Lemma put_newest_view m locker key skip e o :
  matrix_ok (lm_matrix m) -> lm_ok m -> key <> [] ->
  view m key = set_granted o (e :: lo_granted o) -> le_locker e = locker -> le_granted e = true ->
  le_id e ∉ obj_ids o -> head_blocked (lm_matrix m) o ->
  exists m' w, xtc_lock_put (Some m) locker (Some key) skip = (XTC_OK, Some m', w) /\
    view m' key = o /\ forall k, k <> key -> view m' k = view m k.
Proof.
  intros HM Hm Hk Hv Hl Hg Hfr Hb.
  assert (obj_at m key = Some (set_granted o (e :: lo_granted o))) as Ho.
  { rewrite <- Hv. apply (view_granted m key e). rewrite Hv. left. }
  unfold xtc_lock_put. rewrite decide_False by done. fold (obj_at m key). rewrite Ho.
  assert (__find_granted (set_granted o (e :: lo_granted o)) locker = Some e) as ->.
  { unfold __find_granted. simpl. by rewrite filter_cons, decide_True. }
  destruct (released_view m m key _ e skip (ok_tab _ Hm) ltac:(done) Ho) as [H1 H2].
  destruct (__release_entry_locked m (set_granted o (e :: lo_granted o)) e skip) as [m' w].
  exists m', w. split_and!; [done| |done]. simpl in H1. rewrite H1.
  unfold released, unlink_entry. rewrite Hg. simpl.
  assert (set_granted (set_granted o (e :: lo_granted o)) (remove_id (le_id e) (e :: lo_granted o)) = o) as ->.
  { unfold remove_id. rewrite filter_cons, decide_False by (by intros []).
    fold (remove_id (le_id e) (lo_granted o)). rewrite remove_id_notin; [by destruct o|].
    intros Hin. apply Hfr. unfold obj_ids. rewrite fmap_app. apply elem_of_app. by left. }
  by rewrite head_blocked_promote.
Qed.

Lemma downgrade_back_view m locker key e mode o :
  matrix_ok (lm_matrix m) -> lm_ok m -> key <> [] -> obj_ok (lm_matrix m) o ->
  view m key = set_granted o (set_first_mode locker mode (lo_granted o)) ->
  __find_granted o locker = Some e -> __dominates (lm_matrix m) mode (le_mode e) = true ->
  head_blocked (lm_matrix m) o ->
  exists m' w, xtc_lock_downgrade (Some m) locker (Some key) (le_mode e) = (XTC_OK, Some m', w) /\
    view m' key = o /\ forall k, k <> key -> view m' k = view m k.
Proof.
  intros HM Hm Hk Hok Hv He Hd Hb.
  pose proof (find_granted_set_mode o locker mode e He) as Hf.
  destruct (find_granted_spec _ _ _ Hf) as [Hin Hlk]. simpl in Hin.
  assert (obj_at m key = Some (view m key)) as Ho by (rewrite Hv; rewrite <- Hv at 1; by eapply view_granted; rewrite Hv).
  rewrite Hv in Ho. destruct (obj_at_key _ _ _ Ho) as [Hkey Hhash]. simpl in Hkey, Hhash.
  destruct (find_granted_spec _ _ _ He) as [Hin0 Hl].
  assert (mode_ok (lm_matrix m) (le_mode e)) as Hmok.
  { destruct Hok as [_ _ Hmodes _]. apply Forall_app in Hmodes as [Hmodes _].
    rewrite Forall_forall in Hmodes. auto. }
  unfold xtc_lock_downgrade. rewrite decide_False by done.
  rewrite decide_False by (unfold mode_ok, XTC_LOCK_NL in *; lia).
  unfold lookup_held. fold (obj_at m key). rewrite Ho, Hf. simpl. rewrite Hd.
  destruct (set_first_mode_filter locker mode (lo_granted o) e He) as (l' & _ & _ & Hback).
  rewrite Hback.
  assert (set_granted (set_granted o (set_first_mode locker mode (lo_granted o))) (lo_granted o) = o) as ->
    by (by destruct o).
  rewrite head_blocked_promote by done.
  eexists _, _. split; [done|].
  match goal with |- view ?m' key = o /\ _ => assert (updates m m' key (Some o)) as Hu end.
  { apply store_same_updates; [apply Hm|done|by eexists|done|done]. }
  by destruct (view_updates _ _ _ _ Hu) as [-> H2].
Qed.
(* ===== verification/Deadlock.v ===== *)
(** * The deadlock detector (src/ptc/lock_mgr.c, xtc_lockmgr_check_deadlocks)

    The detector copies the waits-for relation of the lock table into a
    graph, looks for a cycle by depth-first search, kills one locker on the
    search's path, drops the victim's edges and searches again until no
    cycle is left.  Array indices that may be -1 are [option nat]. *)

From S2P Require Import Prelude LockMgr.

Local Open Scope Z_scope.

(** ** The graph *)

Definition MAX_LOCKERS : nat := 4096.

Record dd_node := mk_node {
  dn_id : Z;
  dn_ctime : Z;
  dn_deadline : Z;
  dn_n_held : Z;
  dn_n_write_held : Z;
  dn_expired : bool;
  dn_out_first : option nat;
}.

Record dd_edge := mk_edge { de_next : option nat; de_to : nat }.

(** The arrays up to [n_nodes] and [n_edges]. *)
Record dd_state := mk_dd { dd_nodes : list dd_node; dd_edges : list dd_edge }.

Definition dd_empty : dd_state := mk_dd [] [].

(** The first node of locker [id]. *)
Fixpoint node_find (id : Z) (l : list dd_node) : option nat :=
  match l with
  | [] => None
  | n :: l' => if decide (dn_id n = id) then Some 0%nat else S <$> node_find id l'
  end.

Definition __dd_node_idx (st : dd_state) (id : Z) (lr : option locker_rec) (now : Z)
  : option nat * dd_state :=
  match node_find id (dd_nodes st) with
  | Some i => (Some i, st)
  | None =>
      if decide (MAX_LOCKERS <= length (dd_nodes st))%nat then (None, st)
      else
        let n := match lr with
                 | Some r => mk_node id (lr_ctime r) (lr_deadline r) (lr_n_held r) (lr_n_write_held r)
                               (bool_decide (0 < lr_deadline r /\ lr_deadline r < now)) None
                 | None => mk_node id 0 (-1) 0 0 false None
                 end in
        (Some (length (dd_nodes st)), mk_dd (dd_nodes st ++ [n]) (dd_edges st))
  end.

(** The targets on the edge chain from [i]; a chain's links point to earlier
    edges, so [n_edges] turns reach its end. *)
Fixpoint chain (fuel : nat) (es : list dd_edge) (i : option nat) : list nat :=
  match fuel, i with
  | S fuel', Some i =>
      match es !! i with
      | Some e => de_to e :: chain fuel' es (de_next e)
      | None => []
      end
  | _, _ => []
  end.

Definition out_first (st : dd_state) (u : nat) : option nat := dd_nodes st !! u ≫= dn_out_first.

Definition out_edges (st : dd_state) (u : nat) : list nat :=
  chain (length (dd_edges st)) (dd_edges st) (out_first st u).

Definition set_out_first (i : option nat) (n : dd_node) : dd_node :=
  mk_node (dn_id n) (dn_ctime n) (dn_deadline n) (dn_n_held n) (dn_n_write_held n) (dn_expired n) i.

Definition __dd_add_edge (st : dd_state) (from to : option nat) : dd_state :=
  match from, to with
  | Some from, Some to =>
      if decide (MAX_LOCKERS * 8 <= length (dd_edges st))%nat then st
      else if decide (to ∈ out_edges st from) then st
      else mk_dd (alter (set_out_first (Some (length (dd_edges st)))) from (dd_nodes st))
             (dd_edges st ++ [mk_edge (out_first st from) to])
  | _, _ => st
  end.

(** One holder seen from one waiter. *)
Definition add_holder (m : xtc_lockmgr) (now : Z) (w : lock_entry) (from : option nat)
    (st : dd_state) (g : lock_entry) : dd_state :=
  if decide (le_locker g = le_locker w) then st
  else if __conflicts (lm_matrix m) (le_mode g) (le_mode w) then
    let '(to, st1) := __dd_node_idx st (le_locker g) (__locker_find m (le_locker g)) now in
    __dd_add_edge st1 from to
  else st.

Definition add_waiter (m : xtc_lockmgr) (now : Z) (o : lock_obj) (st : dd_state) (w : lock_entry)
  : dd_state :=
  let '(from, st1) := __dd_node_idx st (le_locker w) (__locker_find m (le_locker w)) now in
  foldl (add_holder m now w from) st1 (lo_granted o).

Definition dd_build (m : xtc_lockmgr) (now : Z) : dd_state :=
  foldl (fun st o => foldl (add_waiter m now o) st (lo_waiting o)) dd_empty (concat (lm_parts m)).

(** ** The search *)

(** [color]: 0 not seen, 1 on the path, 2 done.  [None]: out of fuel. *)
Fixpoint __dd_dfs (fuel : nat) (adj : nat -> list nat) (u : nat) (color : list Z)
    (parent : list (option nat)) : option (option nat * list Z * list (option nat)) :=
  match fuel with
  | O => None
  | S fuel' =>
      (fix edges (vs : list nat) (color : list Z) (parent : list (option nat)) :=
         match vs with
         | [] => Some (None, <[u := 2]> color, parent)
         | v :: vs' =>
             if decide (color !! v = Some 1) then Some (Some u, color, parent)
             else if decide (color !! v = Some 0) then
               match __dd_dfs fuel' adj v color (<[v := Some u]> parent) with
               | Some (None, color', parent') => edges vs' color' parent'
               | r => r
               end
             else edges vs' color parent
         end) (adj u) (<[u := 1]> color) parent
  end.

(** The loop over the roots. *)
Fixpoint dd_scan (fuel : nat) (adj : nat -> list nat) (roots : list nat) (color : list Z)
    (parent : list (option nat)) : option (option nat * list Z * list (option nat)) :=
  match roots with
  | [] => Some (None, color, parent)
  | i :: roots' =>
      if decide (color !! i = Some 0) then
        match __dd_dfs fuel adj i color parent with
        | Some (None, color', parent') => dd_scan fuel adj roots' color' parent'
        | r => r
        end
      else dd_scan fuel adj roots' color parent
  end.

Definition dd_search (st : dd_state) : option (option nat * list Z * list (option nat)) :=
  let n := length (dd_nodes st) in
  dd_scan (S n) (out_edges st) (seq 0 n) (replicate n 0) (replicate n None).

(** ** Choosing a victim *)

Inductive victim_policy : Type :=
  | XTC_LOCK_VICTIM_DEFAULT | XTC_LOCK_VICTIM_OLDEST | XTC_LOCK_VICTIM_YOUNGEST
  | XTC_LOCK_VICTIM_MIN_LOCKS | XTC_LOCK_VICTIM_MAX_LOCKS | XTC_LOCK_VICTIM_MIN_WRITE
  | XTC_LOCK_VICTIM_MAX_WRITE | XTC_LOCK_VICTIM_EXPIRE | XTC_LOCK_VICTIM_RANDOM
  | XTC_LOCK_VICTIM_CUSTOM.

#[global] Instance victim_policy_eq_dec : EqDecision victim_policy.
Proof. solve_decision. Defined.

(** The policy, the picker of the custom one and the random numbers, each
    drawn once. *)
Record dd_opts := mk_dd_opts {
  do_victim : victim_policy;
  do_pick : option (list nat -> Z);
  do_rand : nat -> Z;
}.

(** The score and the number of random draws so far. *)
Definition __dd_score (opts : dd_opts) (n : dd_node) (draws : nat) : Z * nat :=
  match do_victim opts with
  | XTC_LOCK_VICTIM_OLDEST => (- dn_ctime n, draws)
  | XTC_LOCK_VICTIM_YOUNGEST => (dn_ctime n, draws)
  | XTC_LOCK_VICTIM_MIN_LOCKS => (- dn_n_held n, draws)
  | XTC_LOCK_VICTIM_MAX_LOCKS => (dn_n_held n, draws)
  | XTC_LOCK_VICTIM_MIN_WRITE => (- dn_n_write_held n, draws)
  | XTC_LOCK_VICTIM_MAX_WRITE => (dn_n_write_held n, draws)
  | XTC_LOCK_VICTIM_EXPIRE => (if dn_expired n then 1 else -1, draws)
  | _ => (do_rand opts draws, S draws)
  end.

Definition dd_blank : dd_node := mk_node 0 0 0 0 0 false None.

#[global] Instance dd_node_inhabited : Inhabited dd_node := populate dd_blank.

(** The loop over the path: up the parents until the root or [cycle_in]. *)
Fixpoint pick_loop (fuel : nat) (opts : dd_opts) (st : dd_state) (parent : list (option nat))
    (cycle_in u victim : nat) (best : Z) (seen : bool) (draws : nat)
  : option (nat * bool * nat) :=
  match fuel with
  | O => None
  | S fuel' =>
      let '(s, draws) := __dd_score opts (dd_nodes st !!! u) draws in
      let take := if decide (do_victim opts = XTC_LOCK_VICTIM_EXPIRE)
                  then dn_expired (dd_nodes st !!! u) && (negb seen || bool_decide (best < s))
                  else bool_decide (best < s) in
      let victim := if take then u else victim in
      let best := if take then s else best in
      let seen := if decide (do_victim opts = XTC_LOCK_VICTIM_EXPIRE) then take || seen else seen in
      match parent !!! u with
      | None => Some (victim, seen, draws)
      | Some u' =>
          if decide (u' = cycle_in) then Some (victim, seen, draws)
          else pick_loop fuel' opts st parent cycle_in u' victim best seen draws
      end
  end.

(** The candidates of the custom picker, at most 64, and the last node. *)
Fixpoint candidates (fuel : nat) (parent : list (option nat)) (cycle_in u : nat)
    (cand : list nat) : option (list nat * nat) :=
  match fuel with
  | O => None
  | S fuel' =>
      let cand := if decide (length cand < 64)%nat then cand ++ [u] else cand in
      match parent !!! u with
      | None => Some (cand, u)
      | Some u' => if decide (u' = cycle_in) then Some (cand, u')
                   else candidates fuel' parent cycle_in u' cand
      end
  end.

Definition pick_scored (opts : dd_opts) (st : dd_state) (cycle_in u : nat)
    (parent : list (option nat)) (draws : nat) : option (option nat * nat) :=
  let '(best, draws) := __dd_score opts (dd_nodes st !!! u) draws in
  match pick_loop (S (length (dd_nodes st))) opts st parent cycle_in u cycle_in best false draws with
  | None => None
  | Some (victim, seen, draws) =>
      if decide (do_victim opts = XTC_LOCK_VICTIM_EXPIRE /\ seen = false)
      then Some (None, draws) else Some (Some victim, draws)
  end.

(** [None]: out of fuel; [Some (None, _)]: no victim. *)
Definition __dd_pick_victim (opts : dd_opts) (st : dd_state) (cycle_in : nat)
    (parent : list (option nat)) (draws : nat) : option (option nat * nat) :=
  match do_victim opts, do_pick opts with
  | XTC_LOCK_VICTIM_CUSTOM, Some pick =>
      match candidates (S (length (dd_nodes st))) parent cycle_in cycle_in [] with
      | None => None
      | Some (cand, u) =>
          let p := pick cand in
          if decide (0 <= p < Z.of_nat (length cand))
          then Some (Some (cand !!! Z.to_nat p), draws)
          else pick_scored opts st cycle_in u parent draws
      end
  | _, _ => pick_scored opts st cycle_in cycle_in parent draws
  end.

(** ** The detector *)

Definition drop_edges (st : dd_state) (u : nat) : dd_state :=
  mk_dd (alter (set_out_first None) u (dd_nodes st)) (dd_edges st).
(* ===== verification/Amutex.v ===== *)
(** * The parking mutex (xtc_amutex of src/ptc/sync.c)

    Contended fibers queue and park, contended threads spin and then sleep on
    the condition variable.  A release frees the mutex and wakes the head of
    the queue, which competes for it again, except that a head that has lost
    AM_HANDOFF_LOSSES races is handed the mutex.  As in Sync.v an operation is
    a sequence of critical sections, run by the clients of a pool in any
    order.  The theorems: at most one client holds the mutex; a free mutex
    with waiters always has one on its way; a starved head is served next. *)

From S2P Require Import Prelude Wire Sync.

Local Open Scope Z_scope.

(** ** State *)

(** An owner by kind: none, a fiber (its task, proc and that proc's loop), a
    thread. *)
Inductive amutex_owner : Type :=
  | ONone
  | OFiber (task : Z) (pid : xtc_pid) (ploop : Z)
  | OThread (thr : Z).

Definition amutex_owner_eq (a b : amutex_owner) : bool :=
  match a, b with
  | OFiber t1 p1 l1, OFiber t2 p2 l2 => (t1 =? t2) && (l1 =? l2) && xtc_pid_eq p1 p2
  | OThread t1, OThread t2 => t1 =? t2
  | _, _ => false
  end.

(** The identity of the execution context: of the fiber it runs, else of its
    thread. *)
Definition amutex_self_owner (task : option (Z * xtc_pid * Z)) (thr : Z) : amutex_owner :=
  match task with
  | Some (t, pid, ploop) => OFiber t pid ploop
  | None => OThread thr
  end.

# # # # #

## WHAT TO PRODUCE
Write out the material above exactly, please, from its first line up to and including the line where "le_id e ∉ obj_ids" appears, and stop there.

## ANSWER BOX
Lemma put_newest_view m locker key skip e o :
  matrix_ok (lm_matrix m) -> lm_ok m -> key <> [] ->
  view m key = set_granted o (e :: lo_granted o) -> le_locker e = locker -> le_granted e = true ->
  le_id e ∉ obj_ids o -> head_blocked (lm_matrix m) o ->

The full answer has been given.